Attacks on fairness in Federated Learning
Joseph Rance, Filip Svoboda
TL;DR
The paper addresses the risk of fairness violations in Federated Learning by introducing a novel attack that targets attribute-level fairness. It develops a formal threat model where a single or few malicious clients can steer the aggregated model toward uneven performance across subpopulations, deriving the malicious update under FedAvg as $m = (n_0/n) v + (1/n) \sum_i n_i u_i$ and solving for $v$ as $v = (n m - \sum_i n_i u_i)/n_0$. Empirical evaluation on CIFAR-10 with a ResNet-50 in a simulated FL setting demonstrates that a single compromised client can produce significant disparities between targeted attributes and the rest, with the effect depending on the number of participating honest clients. The work emphasizes the need for fairness-aware defenses in FL and discusses how existing backdoor defenses might be adapted to counteract these fairness attacks, highlighting practical implications for collaborative systems where unfair outcomes could harm participants.
Abstract
Federated Learning is an important emerging distributed training paradigm that keeps data private on clients. It is now well understood that by controlling only a small subset of FL clients, it is possible to introduce a backdoor to a federated learning model, in the presence of certain attributes. In this paper, we present a new type of attack that compromises the fairness of the trained model. Fairness is understood to be the attribute-level performance distribution of a trained model. It is particularly salient in domains where, for example, skewed accuracy discrimination between subpopulations could have disastrous consequences. We find that by employing a threat model similar to that of a backdoor attack, an attacker is able to influence the aggregated model to have an unfair performance distribution between any given set of attributes.

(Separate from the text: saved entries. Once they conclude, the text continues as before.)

(** * DPSW command marshalling (drivers/staging/fsl-dpaa2/ethsw/dpsw.c)

    A shallow embedding of the encode/decode layer of the DPAA2 Ethernet
    switch object and the properties its design document states about it.

    Integers of the C code are [Z] with the wrap-around of their C type
    written out.  A value of type [__le16], [__le32] or [__le64] is the
    number its bytes denote in little-endian order; it reaches memory through
    [st16], [st32], [st64], which lay the bytes out least significant first,
    whatever the byte order of the host.  The command buffer and the ACL key
    buffer are byte arrays ([list Z]); a struct laid over a buffer is the
    table of its member offsets.  A member that dpsw.c assigns through
    [cpu_to_le16], [cpu_to_le32] or [cpu_to_le64] has that width; a member it
    assigns or reads without a conversion is one byte. *)

From Stdlib Require Import ZArith List Lia Bool.
From stdpp Require Import base tactics list strings.
Import ListNotations.

Local Open Scope Z_scope.

(** ** Fixed-width integers *)

Definition u8 (x : Z) : Z := x mod 2 ^ 8.
Definition u16 (x : Z) : Z := x mod 2 ^ 16.
Definition u32 (x : Z) : Z := x mod 2 ^ 32.
Definition u64 (x : Z) : Z := x mod 2 ^ 64.

(** Conversion of an unsigned 32-bit value to C's [int]. *)
Definition int_of_u32 (x : Z) : Z :=
  if u32 x <? 2 ^ 31 then u32 x else u32 x - 2 ^ 32.

(** Modelled from the spec: the byte-order helpers of
    linux/byteorder/generic.h (section 4.2: a multi-byte integer is converted
    between the host's integer and little-endian wire order on write, and
    back on read).  The wire value is the integer of that width, whose bytes
    [le_bytes] lays out least significant first. *)
Definition cpu_to_le16 (x : Z) : Z := u16 x.
Definition cpu_to_le32 (x : Z) : Z := u32 x.
Definition cpu_to_le64 (x : Z) : Z := u64 x.
Definition le16_to_cpu (x : Z) : Z := u16 x.
Definition le32_to_cpu (x : Z) : Z := u32 x.
Definition le64_to_cpu (x : Z) : Z := u64 x.

(** Modelled from the spec: [BIT_MASK] of linux/bits.h (section 4.3: the
    word that has bit [nr mod 64] set), [1UL << (nr % BITS_PER_LONG)] on a
    kernel with 64-bit [long]. *)
Definition BITS_PER_LONG : Z := 64.
Definition BIT_MASK (nr : Z) : Z := u64 (Z.shiftl 1 (nr mod BITS_PER_LONG)).

(** ** Little-endian byte strings *)

Fixpoint le_bytes (n : nat) (v : Z) : list Z :=
  match n with
  | O => []
  | S n' => v mod 256 :: le_bytes n' (v / 256)
  end.

Fixpoint le_value (bs : list Z) : Z :=
  match bs with
  | [] => 0
  | b :: bs' => b + 256 * le_value bs'
  end.

(** ** Byte buffers

    [load] and [store] never leave the buffer: bytes past its end read as
    nothing and are not written.  The C code has undefined behaviour there;
    the statements below assume the members they talk about lie inside. *)

Definition load (m : list Z) (a n : nat) : list Z := take n (drop a m).
Definition store (m : list Z) (a : nat) (bs : list Z) : list Z :=
  list_inserts a bs m.

Definition ld8 (m : list Z) (a : nat) : Z := le_value (load m a 1).
Definition ld16 (m : list Z) (a : nat) : Z := le_value (load m a 2).
Definition ld32 (m : list Z) (a : nat) : Z := le_value (load m a 4).
Definition ld64 (m : list Z) (a : nat) : Z := le_value (load m a 8).

Definition st8 (m : list Z) (a : nat) (v : Z) : list Z := store m a (le_bytes 1 v).
Definition st16 (m : list Z) (a : nat) (v : Z) : list Z := store m a (le_bytes 2 v).
Definition st32 (m : list Z) (a : nat) (v : Z) : list Z := store m a (le_bytes 4 v).
Definition st64 (m : list Z) (a : nat) (v : Z) : list Z := store m a (le_bytes 8 v).

(** The byte at address [a], 0 past the end. *)
Definition byte_at (m : list Z) (a : nat) : Z := default 0 (m !! a).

Furthermore, we find that this attack is possible by controlling only a single client. While combating naturally induced unfairness in FL has previously been discussed in depth, its artificially induced kind has been neglected. We show that defending against attacks on fairness should be a critical consideration in any situation where unfairness in a trained model could benefit a user who participated in its training.